Funktionen und Strukturen Sozialer und Rechtlicher Institutionen
Eingeordnet in Lehre und Ausbildung
Geschrieben am in
Deutsch mit einer Größe von 2,65 KB
Funktionen Sozialer Institutionen
Positive Funktionen
- Vereinfachung der sozialen Kontrolle: Sie tragen zur Verallgemeinerung von Verhaltensweisen und Denkweisen bei, die durch den Prozess der Sozialisation internalisiert werden.
- Bereitstellung von Beziehungen und Rollen: Sie bieten Individuen Beziehungsformen und Rollen, an die sie sich anpassen können.
- Agenten der Koordination und Stabilität: Sie koordinieren und stabilisieren die Massenkultur und tragen zur Befriedigung verschiedener sozialer Bedürfnisse bei.
- Regulatoren des Verhaltens: Sie erzeugen Konformität und soziale Erwartungen und werden somit zu wichtigen Elementen der sozialen Kontrolle.
Negative Merkmale
- Widerstand gegen Wandel: Dieser Widerstand leitet sich genau aus dem permanenten Charakter ihrer Strukturen als Hüter der Tradition ab.

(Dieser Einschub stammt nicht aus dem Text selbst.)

(** [v?.toLowerCase().includes(term.toLowerCase())]: an [undefined]
    column ends the chain with [undefined], which is falsy. *)
Definition column_includes (v : option string) (term : string) : bool :=
  match v with
  | Some s => includes (toLowerCase s) (toLowerCase term)
  | None => false
  end.

(** The callback of the search filter (lines 90-95). *)
Definition search_match (term : string) (row : NFT) : bool :=
  column_includes (CollectionName row) term
  || column_includes (Platform row) term
  || column_includes (Type_ row) term
  || column_includes (Collaborator row) term.

(** [v === wanted] *)
Definition column_is (v : option string) (wanted : string) : bool :=
  bool_decide (v = Some wanted).

(** The comparator of lines 114-129. *)
Definition compare (f : SortField) (o : SortOrder) (a b : NFT) : number :=
  let aValue := or_else (field f a) EmptyString in
  let bValue := or_else (field f b) EmptyString in
  if decide (f = by_mint_date) then
    let aDate := getTime aValue in
    let bDate := getTime bValue in
    match o with
    | asc => number_sub aDate bDate
    | desc => number_sub bDate aDate
    end
  else if string_lt aValue bValue then
    match o with asc => Num (-1) | desc => Num 1 end
  else if string_lt bValue aValue then
    match o with asc => Num 1 | desc => Num (-1) end
  else Num 0.

(** One of the four conditional filters: [if (term) filtered =
    filtered.filter(p)]. *)
Definition filter_if (term : string) (p : NFT → bool) (hf : store * loc)
  : store * loc :=
  if truthy_string term then array_filter p hf.1 hf.2 else hf.

(** The filtering and sorting effect (lines 85-133). *)
Definition applyFilters (h : store) (st : State) : store * State :=
  let hf := (h, nfts st) in
  let hf := filter_if (searchTerm st) (search_match (searchTerm st)) hf in
  let hf := filter_if (platformFilter st)
              (λ row, column_is (Platform row) (platformFilter st)) hf in
  let hf := filter_if (typeFilter st)
              (λ row, column_is (Type_ row) (typeFilter st)) hf in
  let hf := filter_if (collaboratorFilter st)
              (λ row, column_is (Collaborator row) (collaboratorFilter st)) hf in
  let h' := array_sort (compare (sortField st) (sortOrder st)) hf.1 hf.2 in
  (h', with_filtered hf.2 1 st).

- Frustration der sozialen Persönlichkeit: Da Institutionen mehr oder weniger starre Verhaltensmuster vorgeben, fühlen sich Personen, die sich nicht anpassen können, als Außenseiter oder unfähig, dieses Verhalten zu zeigen.
- Fragmentierung der sozialen Verantwortung: Obwohl jeder Mensch bestimmte soziale Verantwortlichkeiten erfüllen muss, wird die Wahrnehmung dieser Aufgaben auf verschiedene Institutionen verteilt (z. B. delegiert die Familie bestimmte erzieherische Zuständigkeiten an Bildungseinrichtungen).
Rechtliche Strukturen (Rechtsinstitutionen)
Rechtliche Strukturen sind zwingende und dauerhafte Verhaltensregeln, die die menschliche Aktivität der Bürger in bestimmten Lebensbereichen regeln. Ein gemeinsames Ziel ist die Erhaltung und Verbesserung der sozialen Ordnung, der Sicherheit und des Wohlergehens.
Sie besitzen die Besonderheit, durchsetzbar zu sein, um die Einhaltung zu erzwingen. Dafür müssen sie von einer zuständigen Behörde erlassen worden sein. Genau diese Eigenschaft unterscheidet sie von anderen sozialen Institutionen.
Es ist bezeichnend, dass sich unter den verschiedenen Rechtsinstitutionen unterschiedlicher Gesellschaften eine gewisse Parallelität feststellen lässt. Sie bewahren Traditionen und weisen genügend Ähnlichkeiten auf, um Verallgemeinerungen zuzulassen. Dies liegt daran, dass sie notwendigerweise einen gemeinsamen Ursprung haben und ähnliche Effekte hervorrufen. Da der Mensch beispielsweise immer und überall derselbe ist, entstehen identische Phänomene, wie das Erscheinen von Festigkeit und Dauerhaftigkeit, was letztendlich diese Parallelität ermöglicht.